§ What you have to do:
Of all the lines below, output only those starting at the one with "(** * pyanki: the" and ending at the one with "JNum (n : Z)", both ends included, exactly as written.

[Opening Data for analysis section]

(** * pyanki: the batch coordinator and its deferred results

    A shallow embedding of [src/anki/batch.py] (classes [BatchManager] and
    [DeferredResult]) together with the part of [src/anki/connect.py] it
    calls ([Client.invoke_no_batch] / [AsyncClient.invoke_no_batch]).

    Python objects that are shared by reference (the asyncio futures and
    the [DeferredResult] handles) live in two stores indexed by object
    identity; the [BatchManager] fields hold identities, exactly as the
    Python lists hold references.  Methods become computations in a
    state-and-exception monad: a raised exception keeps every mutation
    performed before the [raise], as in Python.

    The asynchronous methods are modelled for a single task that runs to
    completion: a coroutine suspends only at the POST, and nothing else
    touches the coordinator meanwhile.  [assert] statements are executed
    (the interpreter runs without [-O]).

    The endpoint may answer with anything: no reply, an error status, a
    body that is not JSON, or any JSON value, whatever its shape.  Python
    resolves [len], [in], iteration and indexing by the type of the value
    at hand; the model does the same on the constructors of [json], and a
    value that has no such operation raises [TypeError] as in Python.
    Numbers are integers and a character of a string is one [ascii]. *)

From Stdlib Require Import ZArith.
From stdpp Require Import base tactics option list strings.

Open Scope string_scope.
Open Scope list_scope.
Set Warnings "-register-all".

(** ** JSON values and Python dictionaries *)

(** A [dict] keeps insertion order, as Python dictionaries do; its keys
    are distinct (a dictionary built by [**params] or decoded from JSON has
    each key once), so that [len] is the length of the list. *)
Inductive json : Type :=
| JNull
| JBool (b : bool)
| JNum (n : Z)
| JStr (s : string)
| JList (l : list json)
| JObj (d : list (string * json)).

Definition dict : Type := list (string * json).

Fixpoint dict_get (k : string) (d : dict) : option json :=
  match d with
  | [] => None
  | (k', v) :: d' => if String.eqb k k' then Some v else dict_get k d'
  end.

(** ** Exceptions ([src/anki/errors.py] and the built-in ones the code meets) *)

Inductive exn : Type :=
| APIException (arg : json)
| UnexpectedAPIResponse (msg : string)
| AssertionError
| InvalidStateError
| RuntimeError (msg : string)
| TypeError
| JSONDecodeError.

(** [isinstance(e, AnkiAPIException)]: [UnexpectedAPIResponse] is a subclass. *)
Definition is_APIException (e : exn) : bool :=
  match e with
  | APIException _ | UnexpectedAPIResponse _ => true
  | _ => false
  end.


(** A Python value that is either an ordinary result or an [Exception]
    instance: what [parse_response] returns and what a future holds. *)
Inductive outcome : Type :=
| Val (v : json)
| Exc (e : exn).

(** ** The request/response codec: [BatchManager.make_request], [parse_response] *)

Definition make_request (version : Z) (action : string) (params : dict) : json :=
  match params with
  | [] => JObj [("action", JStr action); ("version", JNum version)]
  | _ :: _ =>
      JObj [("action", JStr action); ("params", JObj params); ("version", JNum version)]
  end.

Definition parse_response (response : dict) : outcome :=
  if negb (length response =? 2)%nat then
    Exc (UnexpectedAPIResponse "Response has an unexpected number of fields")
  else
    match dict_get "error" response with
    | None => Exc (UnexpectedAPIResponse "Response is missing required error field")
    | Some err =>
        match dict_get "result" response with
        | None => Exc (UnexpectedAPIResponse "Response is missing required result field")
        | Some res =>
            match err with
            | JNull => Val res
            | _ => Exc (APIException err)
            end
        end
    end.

[Closing Data for analysis section]
[Opening Data for analysis section]

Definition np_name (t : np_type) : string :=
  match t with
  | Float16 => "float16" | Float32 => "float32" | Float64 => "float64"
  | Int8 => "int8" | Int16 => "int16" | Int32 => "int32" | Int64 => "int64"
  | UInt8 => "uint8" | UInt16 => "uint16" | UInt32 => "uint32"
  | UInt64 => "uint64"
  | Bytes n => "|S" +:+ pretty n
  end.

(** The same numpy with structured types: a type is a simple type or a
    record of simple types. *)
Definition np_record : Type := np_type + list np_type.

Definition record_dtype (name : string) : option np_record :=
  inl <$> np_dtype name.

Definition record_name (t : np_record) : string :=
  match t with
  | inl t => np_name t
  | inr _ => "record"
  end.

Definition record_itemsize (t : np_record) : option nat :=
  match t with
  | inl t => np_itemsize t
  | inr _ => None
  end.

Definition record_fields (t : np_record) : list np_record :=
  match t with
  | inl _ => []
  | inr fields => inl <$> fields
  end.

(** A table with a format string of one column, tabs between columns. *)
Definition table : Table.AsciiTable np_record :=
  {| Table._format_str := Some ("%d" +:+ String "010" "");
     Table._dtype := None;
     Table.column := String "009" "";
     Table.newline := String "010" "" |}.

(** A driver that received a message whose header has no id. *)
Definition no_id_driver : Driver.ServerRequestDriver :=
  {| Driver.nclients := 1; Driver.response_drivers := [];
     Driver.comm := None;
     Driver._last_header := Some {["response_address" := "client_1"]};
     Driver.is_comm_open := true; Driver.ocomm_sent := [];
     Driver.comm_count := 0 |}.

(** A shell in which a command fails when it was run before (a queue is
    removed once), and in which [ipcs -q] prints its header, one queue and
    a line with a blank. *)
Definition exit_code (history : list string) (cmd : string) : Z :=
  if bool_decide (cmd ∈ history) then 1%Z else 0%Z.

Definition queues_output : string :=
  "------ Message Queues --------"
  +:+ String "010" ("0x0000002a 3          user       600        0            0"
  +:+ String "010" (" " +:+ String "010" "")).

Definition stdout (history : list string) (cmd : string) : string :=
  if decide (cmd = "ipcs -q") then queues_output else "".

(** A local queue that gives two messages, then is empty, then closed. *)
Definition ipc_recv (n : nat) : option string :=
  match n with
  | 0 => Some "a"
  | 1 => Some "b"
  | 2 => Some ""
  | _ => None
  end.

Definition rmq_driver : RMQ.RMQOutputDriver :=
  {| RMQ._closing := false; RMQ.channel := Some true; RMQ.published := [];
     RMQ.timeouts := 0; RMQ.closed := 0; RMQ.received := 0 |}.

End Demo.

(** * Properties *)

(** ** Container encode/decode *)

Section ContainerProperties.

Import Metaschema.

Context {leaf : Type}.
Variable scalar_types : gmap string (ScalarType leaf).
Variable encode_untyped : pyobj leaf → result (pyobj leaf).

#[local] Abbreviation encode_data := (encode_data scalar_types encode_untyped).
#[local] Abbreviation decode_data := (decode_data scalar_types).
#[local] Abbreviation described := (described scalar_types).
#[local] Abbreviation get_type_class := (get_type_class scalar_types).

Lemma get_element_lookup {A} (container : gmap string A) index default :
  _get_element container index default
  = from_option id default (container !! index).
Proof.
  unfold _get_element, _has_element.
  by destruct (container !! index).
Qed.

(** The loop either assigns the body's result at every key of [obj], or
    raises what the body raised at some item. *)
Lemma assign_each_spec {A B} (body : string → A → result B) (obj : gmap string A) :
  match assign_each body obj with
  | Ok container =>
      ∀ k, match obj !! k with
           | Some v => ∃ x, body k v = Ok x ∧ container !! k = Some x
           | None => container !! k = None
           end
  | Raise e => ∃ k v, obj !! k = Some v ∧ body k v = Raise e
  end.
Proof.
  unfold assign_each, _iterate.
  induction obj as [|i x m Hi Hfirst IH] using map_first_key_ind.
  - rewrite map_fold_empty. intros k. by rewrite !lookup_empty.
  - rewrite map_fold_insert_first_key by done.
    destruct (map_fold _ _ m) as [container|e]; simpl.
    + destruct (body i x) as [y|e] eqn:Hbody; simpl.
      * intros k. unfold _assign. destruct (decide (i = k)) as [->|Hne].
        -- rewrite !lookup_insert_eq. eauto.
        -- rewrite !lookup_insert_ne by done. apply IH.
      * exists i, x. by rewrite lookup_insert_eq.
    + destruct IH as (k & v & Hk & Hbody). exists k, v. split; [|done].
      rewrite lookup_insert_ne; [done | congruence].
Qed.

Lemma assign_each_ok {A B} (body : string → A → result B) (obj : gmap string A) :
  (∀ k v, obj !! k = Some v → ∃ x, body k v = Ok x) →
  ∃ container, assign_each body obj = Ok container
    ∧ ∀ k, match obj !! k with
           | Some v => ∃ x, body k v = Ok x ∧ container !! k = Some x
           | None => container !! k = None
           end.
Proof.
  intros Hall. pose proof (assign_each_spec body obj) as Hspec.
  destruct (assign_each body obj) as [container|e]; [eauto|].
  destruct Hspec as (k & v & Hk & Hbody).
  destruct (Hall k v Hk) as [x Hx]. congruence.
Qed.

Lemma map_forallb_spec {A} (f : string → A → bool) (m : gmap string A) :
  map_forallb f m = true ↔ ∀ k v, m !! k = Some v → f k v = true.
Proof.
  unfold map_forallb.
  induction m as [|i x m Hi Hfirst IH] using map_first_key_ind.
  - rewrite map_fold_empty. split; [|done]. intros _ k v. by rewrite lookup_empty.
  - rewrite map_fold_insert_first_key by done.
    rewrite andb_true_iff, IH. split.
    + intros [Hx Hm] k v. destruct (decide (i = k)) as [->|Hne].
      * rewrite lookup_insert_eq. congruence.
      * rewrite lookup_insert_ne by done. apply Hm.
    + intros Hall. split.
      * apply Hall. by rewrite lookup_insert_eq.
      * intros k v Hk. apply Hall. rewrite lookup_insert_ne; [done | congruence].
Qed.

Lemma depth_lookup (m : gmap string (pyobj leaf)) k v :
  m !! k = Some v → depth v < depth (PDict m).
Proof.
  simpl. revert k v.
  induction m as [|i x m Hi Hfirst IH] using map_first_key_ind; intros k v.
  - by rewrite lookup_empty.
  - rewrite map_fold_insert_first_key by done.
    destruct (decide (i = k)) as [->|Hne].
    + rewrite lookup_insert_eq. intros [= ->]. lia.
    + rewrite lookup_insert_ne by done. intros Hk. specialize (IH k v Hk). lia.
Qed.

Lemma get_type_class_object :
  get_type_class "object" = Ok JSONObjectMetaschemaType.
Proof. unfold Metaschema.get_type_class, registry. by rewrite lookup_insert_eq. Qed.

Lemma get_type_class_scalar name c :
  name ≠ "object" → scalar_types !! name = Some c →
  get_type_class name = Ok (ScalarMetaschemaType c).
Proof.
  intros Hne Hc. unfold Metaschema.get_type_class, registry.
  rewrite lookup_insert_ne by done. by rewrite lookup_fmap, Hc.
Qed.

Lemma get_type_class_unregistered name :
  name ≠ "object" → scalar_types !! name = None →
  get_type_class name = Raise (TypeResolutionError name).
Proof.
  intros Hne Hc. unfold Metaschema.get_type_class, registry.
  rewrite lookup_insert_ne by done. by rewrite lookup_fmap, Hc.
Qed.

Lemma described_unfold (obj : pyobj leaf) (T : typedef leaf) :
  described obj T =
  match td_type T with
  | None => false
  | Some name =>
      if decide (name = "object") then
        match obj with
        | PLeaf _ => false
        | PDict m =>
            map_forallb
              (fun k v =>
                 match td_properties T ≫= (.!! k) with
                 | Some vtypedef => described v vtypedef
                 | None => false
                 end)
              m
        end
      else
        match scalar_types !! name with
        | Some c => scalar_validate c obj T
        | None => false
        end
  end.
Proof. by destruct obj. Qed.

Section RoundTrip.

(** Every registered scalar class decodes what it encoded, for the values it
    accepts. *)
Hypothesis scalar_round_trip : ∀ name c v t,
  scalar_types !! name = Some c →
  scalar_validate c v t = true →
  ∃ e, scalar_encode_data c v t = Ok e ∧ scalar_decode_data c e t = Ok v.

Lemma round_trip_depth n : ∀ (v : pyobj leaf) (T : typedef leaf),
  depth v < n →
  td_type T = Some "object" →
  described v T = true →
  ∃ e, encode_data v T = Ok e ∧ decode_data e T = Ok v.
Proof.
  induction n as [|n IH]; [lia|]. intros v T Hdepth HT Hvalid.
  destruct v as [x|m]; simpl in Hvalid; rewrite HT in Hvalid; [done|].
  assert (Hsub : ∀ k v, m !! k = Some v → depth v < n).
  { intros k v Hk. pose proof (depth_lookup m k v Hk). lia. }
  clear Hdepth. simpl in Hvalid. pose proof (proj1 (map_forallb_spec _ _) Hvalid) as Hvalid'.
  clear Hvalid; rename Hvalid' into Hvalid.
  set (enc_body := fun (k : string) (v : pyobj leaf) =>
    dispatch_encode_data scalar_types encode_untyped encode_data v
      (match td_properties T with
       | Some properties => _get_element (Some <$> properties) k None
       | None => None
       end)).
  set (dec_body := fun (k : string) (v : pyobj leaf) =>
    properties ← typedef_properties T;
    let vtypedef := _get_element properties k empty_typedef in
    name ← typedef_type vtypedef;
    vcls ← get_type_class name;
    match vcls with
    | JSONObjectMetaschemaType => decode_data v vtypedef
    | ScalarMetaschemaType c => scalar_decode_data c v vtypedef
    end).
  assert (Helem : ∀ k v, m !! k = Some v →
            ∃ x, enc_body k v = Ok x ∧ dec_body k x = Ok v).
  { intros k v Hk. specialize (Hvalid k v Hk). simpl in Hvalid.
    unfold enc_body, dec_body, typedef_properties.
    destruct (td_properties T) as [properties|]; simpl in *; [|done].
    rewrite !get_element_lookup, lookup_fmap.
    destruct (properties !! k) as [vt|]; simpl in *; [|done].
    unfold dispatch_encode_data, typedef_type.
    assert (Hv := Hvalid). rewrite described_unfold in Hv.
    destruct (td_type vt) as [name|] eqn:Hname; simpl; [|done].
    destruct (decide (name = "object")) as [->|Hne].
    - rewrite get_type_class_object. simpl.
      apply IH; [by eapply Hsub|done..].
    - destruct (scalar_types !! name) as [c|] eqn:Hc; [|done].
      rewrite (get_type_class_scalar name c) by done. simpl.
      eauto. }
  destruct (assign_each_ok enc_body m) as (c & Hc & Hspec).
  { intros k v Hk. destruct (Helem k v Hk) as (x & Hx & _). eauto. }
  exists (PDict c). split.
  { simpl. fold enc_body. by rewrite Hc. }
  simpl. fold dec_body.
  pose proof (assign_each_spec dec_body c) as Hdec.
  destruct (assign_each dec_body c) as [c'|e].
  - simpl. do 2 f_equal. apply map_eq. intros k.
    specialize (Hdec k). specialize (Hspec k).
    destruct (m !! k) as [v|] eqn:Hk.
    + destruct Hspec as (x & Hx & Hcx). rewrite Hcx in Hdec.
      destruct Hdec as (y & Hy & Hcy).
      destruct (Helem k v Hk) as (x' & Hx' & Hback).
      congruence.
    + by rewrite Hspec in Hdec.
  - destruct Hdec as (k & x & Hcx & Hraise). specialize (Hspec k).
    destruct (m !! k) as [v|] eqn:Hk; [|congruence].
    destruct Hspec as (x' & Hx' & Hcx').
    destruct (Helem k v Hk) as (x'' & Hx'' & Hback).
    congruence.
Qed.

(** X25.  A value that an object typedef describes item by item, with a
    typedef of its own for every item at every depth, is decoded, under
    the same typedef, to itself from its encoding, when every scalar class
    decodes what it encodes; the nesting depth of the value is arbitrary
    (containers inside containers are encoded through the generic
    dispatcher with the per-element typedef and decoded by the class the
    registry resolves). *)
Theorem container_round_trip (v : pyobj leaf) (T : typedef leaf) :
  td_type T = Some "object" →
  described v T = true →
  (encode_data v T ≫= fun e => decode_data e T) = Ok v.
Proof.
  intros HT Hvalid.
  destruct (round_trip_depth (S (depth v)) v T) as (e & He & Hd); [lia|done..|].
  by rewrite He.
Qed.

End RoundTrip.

[Closing Data for analysis section]

§ Your solution:
(** * pyanki: the batch coordinator and its deferred results

    A shallow embedding of [src/anki/batch.py] (classes [BatchManager] and
    [DeferredResult]) together with the part of [src/anki/connect.py] it
    calls ([Client.invoke_no_batch] / [AsyncClient.invoke_no_batch]).

    Python objects that are shared by reference (the asyncio futures and
    the [DeferredResult] handles) live in two stores indexed by object
    identity; the [BatchManager] fields hold identities, exactly as the
    Python lists hold references.  Methods become computations in a
    state-and-exception monad: a raised exception keeps every mutation
    performed before the [raise], as in Python.

    The asynchronous methods are modelled for a single task that runs to
    completion: a coroutine suspends only at the POST, and nothing else
    touches the coordinator meanwhile.  [assert] statements are executed
    (the interpreter runs without [-O]).

    The endpoint may answer with anything: no reply, an error status, a
    body that is not JSON, or any JSON value, whatever its shape.  Python
    resolves [len], [in], iteration and indexing by the type of the value
    at hand; the model does the same on the constructors of [json], and a
    value that has no such operation raises [TypeError] as in Python.
    Numbers are integers and a character of a string is one [ascii]. *)

From Stdlib Require Import ZArith.
From stdpp Require Import base tactics option list strings.

Open Scope string_scope.
Open Scope list_scope.
Set Warnings "-register-all".

(** ** JSON values and Python dictionaries *)

(** A [dict] keeps insertion order, as Python dictionaries do; its keys
    are distinct (a dictionary built by [**params] or decoded from JSON has
    each key once), so that [len] is the length of the list. *)
Inductive json : Type :=
| JNull
| JBool (b : bool)
| JNum (n : Z)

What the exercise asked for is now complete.